* Prompt:
Repeat exactly, and only, the lines of the entries below from the one with "- intros i Hi. by rewrite Z.lor_spec, (testbit_above" through the one with "Lemma bs_not_ok a", both ends included.

* Information:
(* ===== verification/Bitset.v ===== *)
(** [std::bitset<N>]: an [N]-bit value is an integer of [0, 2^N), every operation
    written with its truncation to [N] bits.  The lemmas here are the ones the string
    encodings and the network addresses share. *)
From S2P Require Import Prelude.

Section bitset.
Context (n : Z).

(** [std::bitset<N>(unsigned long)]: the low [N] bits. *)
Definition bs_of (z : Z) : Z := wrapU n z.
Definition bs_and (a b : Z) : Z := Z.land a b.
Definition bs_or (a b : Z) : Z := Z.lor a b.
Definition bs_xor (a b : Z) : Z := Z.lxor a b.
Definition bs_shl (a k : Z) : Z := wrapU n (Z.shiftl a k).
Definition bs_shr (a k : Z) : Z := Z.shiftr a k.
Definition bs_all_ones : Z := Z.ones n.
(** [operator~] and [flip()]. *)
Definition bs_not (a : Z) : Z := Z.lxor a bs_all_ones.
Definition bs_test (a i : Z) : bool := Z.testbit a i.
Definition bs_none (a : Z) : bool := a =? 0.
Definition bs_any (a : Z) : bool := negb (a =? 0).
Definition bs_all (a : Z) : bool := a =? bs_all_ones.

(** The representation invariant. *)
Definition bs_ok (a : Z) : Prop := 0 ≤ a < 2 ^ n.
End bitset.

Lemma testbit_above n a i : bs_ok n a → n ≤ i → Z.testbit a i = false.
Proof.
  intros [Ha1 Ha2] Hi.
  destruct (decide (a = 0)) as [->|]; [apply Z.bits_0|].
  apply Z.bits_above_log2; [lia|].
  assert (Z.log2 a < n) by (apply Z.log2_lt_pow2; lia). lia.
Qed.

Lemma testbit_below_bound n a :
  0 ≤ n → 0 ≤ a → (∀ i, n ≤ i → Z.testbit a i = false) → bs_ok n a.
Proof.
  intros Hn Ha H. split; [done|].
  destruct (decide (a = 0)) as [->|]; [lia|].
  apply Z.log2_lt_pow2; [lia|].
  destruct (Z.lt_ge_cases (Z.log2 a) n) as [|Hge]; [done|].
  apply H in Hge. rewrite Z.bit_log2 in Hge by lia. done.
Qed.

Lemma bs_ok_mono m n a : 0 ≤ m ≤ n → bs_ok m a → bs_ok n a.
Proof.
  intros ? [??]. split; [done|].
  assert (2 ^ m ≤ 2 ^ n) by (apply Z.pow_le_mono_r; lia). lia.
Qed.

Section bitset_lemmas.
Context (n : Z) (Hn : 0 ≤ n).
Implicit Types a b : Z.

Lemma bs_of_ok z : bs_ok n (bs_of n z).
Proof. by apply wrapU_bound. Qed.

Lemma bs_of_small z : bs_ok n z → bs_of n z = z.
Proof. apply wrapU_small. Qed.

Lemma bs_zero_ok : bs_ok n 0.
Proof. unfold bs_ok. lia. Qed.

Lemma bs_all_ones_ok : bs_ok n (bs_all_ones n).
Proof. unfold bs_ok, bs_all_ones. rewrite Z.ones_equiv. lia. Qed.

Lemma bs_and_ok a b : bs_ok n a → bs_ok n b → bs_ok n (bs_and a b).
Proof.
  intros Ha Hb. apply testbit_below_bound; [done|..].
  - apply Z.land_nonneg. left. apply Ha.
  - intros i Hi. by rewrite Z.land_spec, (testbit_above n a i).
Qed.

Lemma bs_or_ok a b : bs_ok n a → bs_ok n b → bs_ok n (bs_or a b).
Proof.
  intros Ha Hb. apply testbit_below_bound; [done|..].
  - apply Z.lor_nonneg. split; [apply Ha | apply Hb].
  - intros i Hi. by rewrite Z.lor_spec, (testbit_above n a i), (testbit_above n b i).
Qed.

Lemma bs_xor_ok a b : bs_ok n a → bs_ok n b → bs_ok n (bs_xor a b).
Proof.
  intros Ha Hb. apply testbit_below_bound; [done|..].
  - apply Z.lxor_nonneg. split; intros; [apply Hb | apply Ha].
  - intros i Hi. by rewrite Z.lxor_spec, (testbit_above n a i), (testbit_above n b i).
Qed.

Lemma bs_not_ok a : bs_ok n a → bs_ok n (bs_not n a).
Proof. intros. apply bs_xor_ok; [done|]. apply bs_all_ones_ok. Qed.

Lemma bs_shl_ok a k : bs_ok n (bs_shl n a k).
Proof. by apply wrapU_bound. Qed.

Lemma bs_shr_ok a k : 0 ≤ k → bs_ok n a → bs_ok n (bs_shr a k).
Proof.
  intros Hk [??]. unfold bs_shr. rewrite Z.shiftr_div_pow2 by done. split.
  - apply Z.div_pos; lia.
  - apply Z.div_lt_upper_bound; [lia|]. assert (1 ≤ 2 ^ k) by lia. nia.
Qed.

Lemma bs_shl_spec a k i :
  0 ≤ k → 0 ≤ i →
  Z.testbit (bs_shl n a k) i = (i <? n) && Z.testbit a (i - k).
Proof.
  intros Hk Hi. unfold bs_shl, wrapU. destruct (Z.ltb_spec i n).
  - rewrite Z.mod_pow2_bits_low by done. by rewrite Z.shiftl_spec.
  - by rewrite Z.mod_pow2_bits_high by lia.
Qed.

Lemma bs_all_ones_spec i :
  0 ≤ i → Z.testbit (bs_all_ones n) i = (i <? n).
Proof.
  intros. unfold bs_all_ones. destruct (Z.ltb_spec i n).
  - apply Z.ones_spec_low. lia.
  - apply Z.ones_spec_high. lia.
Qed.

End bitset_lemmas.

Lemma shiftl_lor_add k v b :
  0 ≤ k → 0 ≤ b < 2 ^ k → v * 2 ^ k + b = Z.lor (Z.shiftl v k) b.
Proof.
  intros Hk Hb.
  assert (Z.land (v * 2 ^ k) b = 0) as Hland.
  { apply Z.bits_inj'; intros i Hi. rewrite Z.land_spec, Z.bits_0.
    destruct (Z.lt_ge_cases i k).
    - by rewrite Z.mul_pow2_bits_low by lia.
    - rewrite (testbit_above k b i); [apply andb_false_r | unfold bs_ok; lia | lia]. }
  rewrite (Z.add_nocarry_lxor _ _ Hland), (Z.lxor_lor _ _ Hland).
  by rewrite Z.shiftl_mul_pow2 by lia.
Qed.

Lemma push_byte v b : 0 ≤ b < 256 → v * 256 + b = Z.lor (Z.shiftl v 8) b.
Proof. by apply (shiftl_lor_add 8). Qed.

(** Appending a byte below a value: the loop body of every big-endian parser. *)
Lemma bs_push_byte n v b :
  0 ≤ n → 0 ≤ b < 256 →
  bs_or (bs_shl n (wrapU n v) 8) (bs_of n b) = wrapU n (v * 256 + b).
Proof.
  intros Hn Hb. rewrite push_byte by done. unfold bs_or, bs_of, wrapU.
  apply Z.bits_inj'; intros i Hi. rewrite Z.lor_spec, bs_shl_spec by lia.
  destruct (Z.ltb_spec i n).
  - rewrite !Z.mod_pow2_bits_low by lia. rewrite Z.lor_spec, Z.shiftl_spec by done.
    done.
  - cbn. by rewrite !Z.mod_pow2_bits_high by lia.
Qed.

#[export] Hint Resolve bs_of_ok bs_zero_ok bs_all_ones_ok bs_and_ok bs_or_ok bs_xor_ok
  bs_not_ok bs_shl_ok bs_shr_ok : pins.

==

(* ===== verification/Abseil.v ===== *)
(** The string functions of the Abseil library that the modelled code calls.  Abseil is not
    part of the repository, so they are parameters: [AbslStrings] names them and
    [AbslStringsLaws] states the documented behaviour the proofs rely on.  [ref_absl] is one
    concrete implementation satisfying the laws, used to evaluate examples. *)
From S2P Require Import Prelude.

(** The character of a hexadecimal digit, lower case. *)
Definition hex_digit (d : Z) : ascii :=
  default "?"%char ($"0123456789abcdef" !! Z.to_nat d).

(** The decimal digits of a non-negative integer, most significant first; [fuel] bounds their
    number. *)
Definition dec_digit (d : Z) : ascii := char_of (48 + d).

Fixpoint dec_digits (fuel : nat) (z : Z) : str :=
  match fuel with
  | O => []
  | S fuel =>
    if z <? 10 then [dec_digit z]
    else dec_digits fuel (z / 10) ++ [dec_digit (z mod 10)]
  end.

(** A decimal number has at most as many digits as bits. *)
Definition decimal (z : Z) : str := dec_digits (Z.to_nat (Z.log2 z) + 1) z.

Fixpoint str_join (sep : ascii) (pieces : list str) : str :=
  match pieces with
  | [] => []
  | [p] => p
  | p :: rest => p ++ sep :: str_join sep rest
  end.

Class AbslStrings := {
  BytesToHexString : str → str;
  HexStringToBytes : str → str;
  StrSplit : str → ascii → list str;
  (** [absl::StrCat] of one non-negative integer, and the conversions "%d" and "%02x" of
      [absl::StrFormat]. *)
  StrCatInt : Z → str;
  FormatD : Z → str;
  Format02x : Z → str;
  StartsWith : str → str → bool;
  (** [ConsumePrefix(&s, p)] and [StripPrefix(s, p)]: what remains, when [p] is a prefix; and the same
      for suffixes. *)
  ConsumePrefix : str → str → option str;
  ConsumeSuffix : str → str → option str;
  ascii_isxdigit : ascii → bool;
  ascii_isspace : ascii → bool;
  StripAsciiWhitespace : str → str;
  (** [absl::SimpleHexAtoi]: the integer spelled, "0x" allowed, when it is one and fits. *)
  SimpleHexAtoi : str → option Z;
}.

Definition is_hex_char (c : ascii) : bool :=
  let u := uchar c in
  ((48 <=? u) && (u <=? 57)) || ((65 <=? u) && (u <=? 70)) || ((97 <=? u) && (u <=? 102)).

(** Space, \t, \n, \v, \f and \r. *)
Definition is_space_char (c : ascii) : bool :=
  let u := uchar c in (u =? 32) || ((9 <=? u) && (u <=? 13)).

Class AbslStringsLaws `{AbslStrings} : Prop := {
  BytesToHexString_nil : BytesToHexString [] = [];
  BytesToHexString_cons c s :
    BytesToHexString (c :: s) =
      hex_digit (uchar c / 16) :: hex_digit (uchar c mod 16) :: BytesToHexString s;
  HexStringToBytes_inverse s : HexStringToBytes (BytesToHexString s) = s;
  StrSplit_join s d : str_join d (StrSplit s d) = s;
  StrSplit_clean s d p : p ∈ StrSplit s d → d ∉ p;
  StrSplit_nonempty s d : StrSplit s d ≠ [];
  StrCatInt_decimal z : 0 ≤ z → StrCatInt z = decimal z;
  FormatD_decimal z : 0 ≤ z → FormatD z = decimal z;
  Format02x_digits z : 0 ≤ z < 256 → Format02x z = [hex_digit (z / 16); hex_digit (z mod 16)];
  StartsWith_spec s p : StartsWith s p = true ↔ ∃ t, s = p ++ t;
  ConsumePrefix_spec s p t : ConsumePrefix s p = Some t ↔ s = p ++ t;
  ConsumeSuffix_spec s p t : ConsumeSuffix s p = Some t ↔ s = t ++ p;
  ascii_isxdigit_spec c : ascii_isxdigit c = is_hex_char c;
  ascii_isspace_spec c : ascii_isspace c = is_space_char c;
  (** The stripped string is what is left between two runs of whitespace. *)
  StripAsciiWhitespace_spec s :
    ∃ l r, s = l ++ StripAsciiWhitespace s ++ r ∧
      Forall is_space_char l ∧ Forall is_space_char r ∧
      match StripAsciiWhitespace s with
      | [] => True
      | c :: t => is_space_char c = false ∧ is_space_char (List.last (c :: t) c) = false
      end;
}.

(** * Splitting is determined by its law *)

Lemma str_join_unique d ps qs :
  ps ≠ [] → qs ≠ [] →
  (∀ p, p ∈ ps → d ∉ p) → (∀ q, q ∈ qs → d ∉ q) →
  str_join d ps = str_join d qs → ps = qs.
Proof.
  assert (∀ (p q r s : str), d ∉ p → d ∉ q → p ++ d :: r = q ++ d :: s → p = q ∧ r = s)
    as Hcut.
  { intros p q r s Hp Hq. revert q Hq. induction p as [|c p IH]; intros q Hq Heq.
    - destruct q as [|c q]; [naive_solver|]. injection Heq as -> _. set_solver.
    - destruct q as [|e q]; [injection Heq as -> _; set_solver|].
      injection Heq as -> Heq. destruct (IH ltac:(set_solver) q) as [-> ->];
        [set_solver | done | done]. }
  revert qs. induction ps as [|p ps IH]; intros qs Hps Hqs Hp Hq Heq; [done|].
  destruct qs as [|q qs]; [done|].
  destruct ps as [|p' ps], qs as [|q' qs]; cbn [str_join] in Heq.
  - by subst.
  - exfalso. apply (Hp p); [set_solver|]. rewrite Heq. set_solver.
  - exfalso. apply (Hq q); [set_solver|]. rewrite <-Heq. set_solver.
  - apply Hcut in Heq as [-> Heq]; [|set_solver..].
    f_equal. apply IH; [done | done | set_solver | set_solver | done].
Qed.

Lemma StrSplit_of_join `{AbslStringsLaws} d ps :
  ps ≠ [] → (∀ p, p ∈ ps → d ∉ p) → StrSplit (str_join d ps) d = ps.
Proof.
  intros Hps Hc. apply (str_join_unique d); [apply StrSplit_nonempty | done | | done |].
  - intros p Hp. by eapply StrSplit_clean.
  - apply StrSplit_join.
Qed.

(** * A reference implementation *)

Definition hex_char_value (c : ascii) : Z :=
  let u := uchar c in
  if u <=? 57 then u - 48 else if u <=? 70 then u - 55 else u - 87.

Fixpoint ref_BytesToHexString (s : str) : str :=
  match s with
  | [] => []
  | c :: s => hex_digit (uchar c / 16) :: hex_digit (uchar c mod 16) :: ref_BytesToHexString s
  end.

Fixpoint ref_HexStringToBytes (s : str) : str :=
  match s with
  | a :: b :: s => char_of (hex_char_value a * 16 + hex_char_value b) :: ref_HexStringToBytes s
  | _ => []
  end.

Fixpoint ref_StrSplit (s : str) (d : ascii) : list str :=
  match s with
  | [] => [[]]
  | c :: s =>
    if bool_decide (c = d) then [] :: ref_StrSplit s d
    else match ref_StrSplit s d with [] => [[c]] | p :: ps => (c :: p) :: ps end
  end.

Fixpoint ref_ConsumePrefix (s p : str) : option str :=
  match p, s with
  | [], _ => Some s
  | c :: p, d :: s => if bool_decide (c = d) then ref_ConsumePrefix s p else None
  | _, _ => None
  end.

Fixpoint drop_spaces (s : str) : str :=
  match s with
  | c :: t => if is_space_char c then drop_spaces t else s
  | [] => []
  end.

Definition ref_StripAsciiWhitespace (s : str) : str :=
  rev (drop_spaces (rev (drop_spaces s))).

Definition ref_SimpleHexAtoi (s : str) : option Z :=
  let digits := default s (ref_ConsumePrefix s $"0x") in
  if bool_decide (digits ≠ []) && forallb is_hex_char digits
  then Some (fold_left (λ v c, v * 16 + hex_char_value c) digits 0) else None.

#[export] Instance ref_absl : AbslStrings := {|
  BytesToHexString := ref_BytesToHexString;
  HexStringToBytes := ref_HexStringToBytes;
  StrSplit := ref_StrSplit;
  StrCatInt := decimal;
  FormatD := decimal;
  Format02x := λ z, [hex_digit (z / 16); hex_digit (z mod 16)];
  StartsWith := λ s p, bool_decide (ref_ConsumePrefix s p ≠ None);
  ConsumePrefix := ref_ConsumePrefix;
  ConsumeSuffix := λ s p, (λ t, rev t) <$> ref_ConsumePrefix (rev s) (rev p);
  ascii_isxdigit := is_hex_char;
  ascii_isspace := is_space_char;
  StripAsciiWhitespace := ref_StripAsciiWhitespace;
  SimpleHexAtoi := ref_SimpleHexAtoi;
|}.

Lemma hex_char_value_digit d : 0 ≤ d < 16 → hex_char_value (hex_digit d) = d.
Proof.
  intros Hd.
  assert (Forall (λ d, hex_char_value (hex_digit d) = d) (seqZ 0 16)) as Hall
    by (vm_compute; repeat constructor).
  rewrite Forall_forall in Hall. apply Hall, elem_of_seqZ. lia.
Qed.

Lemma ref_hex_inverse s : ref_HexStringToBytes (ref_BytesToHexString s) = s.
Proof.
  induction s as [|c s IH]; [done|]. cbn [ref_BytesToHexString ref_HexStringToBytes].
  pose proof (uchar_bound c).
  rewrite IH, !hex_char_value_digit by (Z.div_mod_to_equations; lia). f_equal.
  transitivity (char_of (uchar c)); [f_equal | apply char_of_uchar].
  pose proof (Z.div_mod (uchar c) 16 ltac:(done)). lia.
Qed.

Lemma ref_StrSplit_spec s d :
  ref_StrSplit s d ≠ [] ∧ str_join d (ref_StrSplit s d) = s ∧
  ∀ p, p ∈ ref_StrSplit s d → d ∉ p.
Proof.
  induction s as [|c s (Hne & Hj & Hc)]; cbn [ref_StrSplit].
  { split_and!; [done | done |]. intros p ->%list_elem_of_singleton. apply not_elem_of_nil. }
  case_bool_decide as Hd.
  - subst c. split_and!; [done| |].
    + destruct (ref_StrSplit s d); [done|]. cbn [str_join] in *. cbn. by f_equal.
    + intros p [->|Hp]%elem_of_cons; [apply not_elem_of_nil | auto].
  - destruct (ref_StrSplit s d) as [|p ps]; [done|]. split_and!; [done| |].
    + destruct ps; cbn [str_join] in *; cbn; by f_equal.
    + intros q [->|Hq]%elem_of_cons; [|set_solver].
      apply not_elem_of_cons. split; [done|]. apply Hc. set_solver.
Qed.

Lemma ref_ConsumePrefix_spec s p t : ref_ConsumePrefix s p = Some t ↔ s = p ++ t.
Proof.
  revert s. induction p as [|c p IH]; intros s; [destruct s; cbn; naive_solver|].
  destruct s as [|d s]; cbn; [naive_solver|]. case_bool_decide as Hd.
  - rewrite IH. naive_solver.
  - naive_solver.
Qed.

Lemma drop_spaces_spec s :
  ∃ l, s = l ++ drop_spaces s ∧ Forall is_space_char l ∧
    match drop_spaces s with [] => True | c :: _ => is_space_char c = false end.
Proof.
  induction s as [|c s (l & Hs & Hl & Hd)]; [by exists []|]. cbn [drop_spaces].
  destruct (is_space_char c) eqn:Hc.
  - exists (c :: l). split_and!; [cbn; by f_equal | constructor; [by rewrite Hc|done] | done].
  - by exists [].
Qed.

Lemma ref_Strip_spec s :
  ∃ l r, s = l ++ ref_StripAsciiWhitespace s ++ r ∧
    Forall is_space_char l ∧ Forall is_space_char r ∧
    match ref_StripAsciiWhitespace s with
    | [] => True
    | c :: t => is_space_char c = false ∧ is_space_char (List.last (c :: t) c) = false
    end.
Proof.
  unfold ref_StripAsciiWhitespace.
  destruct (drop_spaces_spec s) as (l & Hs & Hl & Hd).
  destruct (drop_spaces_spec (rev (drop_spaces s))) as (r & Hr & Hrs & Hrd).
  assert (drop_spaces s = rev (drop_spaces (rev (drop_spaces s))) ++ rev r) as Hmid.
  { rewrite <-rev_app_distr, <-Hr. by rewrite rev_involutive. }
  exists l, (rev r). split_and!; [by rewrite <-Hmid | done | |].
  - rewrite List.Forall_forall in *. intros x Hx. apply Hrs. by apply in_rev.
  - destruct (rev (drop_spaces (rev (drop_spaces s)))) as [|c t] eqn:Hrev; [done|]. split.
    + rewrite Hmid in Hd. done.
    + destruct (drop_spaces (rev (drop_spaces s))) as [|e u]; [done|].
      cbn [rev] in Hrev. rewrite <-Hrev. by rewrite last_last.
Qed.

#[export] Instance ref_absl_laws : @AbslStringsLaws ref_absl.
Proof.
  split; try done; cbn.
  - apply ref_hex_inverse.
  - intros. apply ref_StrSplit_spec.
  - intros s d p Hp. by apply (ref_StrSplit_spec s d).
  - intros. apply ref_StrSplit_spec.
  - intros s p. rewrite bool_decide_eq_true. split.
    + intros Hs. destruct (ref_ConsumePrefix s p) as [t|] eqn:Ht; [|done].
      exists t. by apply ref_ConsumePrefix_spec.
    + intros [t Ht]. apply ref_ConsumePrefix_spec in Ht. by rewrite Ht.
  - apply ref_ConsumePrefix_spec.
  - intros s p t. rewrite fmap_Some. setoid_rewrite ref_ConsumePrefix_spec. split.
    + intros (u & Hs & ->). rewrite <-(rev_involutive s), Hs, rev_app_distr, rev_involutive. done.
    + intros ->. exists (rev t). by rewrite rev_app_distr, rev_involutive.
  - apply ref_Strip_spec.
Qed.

* Written answer:
  - intros i Hi. by rewrite Z.lor_spec, (testbit_above n a i), (testbit_above n b i).
Qed.

Lemma bs_xor_ok a b : bs_ok n a → bs_ok n b → bs_ok n (bs_xor a b).
Proof.
  intros Ha Hb. apply testbit_below_bound; [done|..].
  - apply Z.lxor_nonneg. split; intros; [apply Hb | apply Ha].
  - intros i Hi. by rewrite Z.lxor_spec, (testbit_above n a i), (testbit_above n b i).
Qed.

Lemma bs_not_ok a : bs_ok n a → bs_ok n (bs_not n a).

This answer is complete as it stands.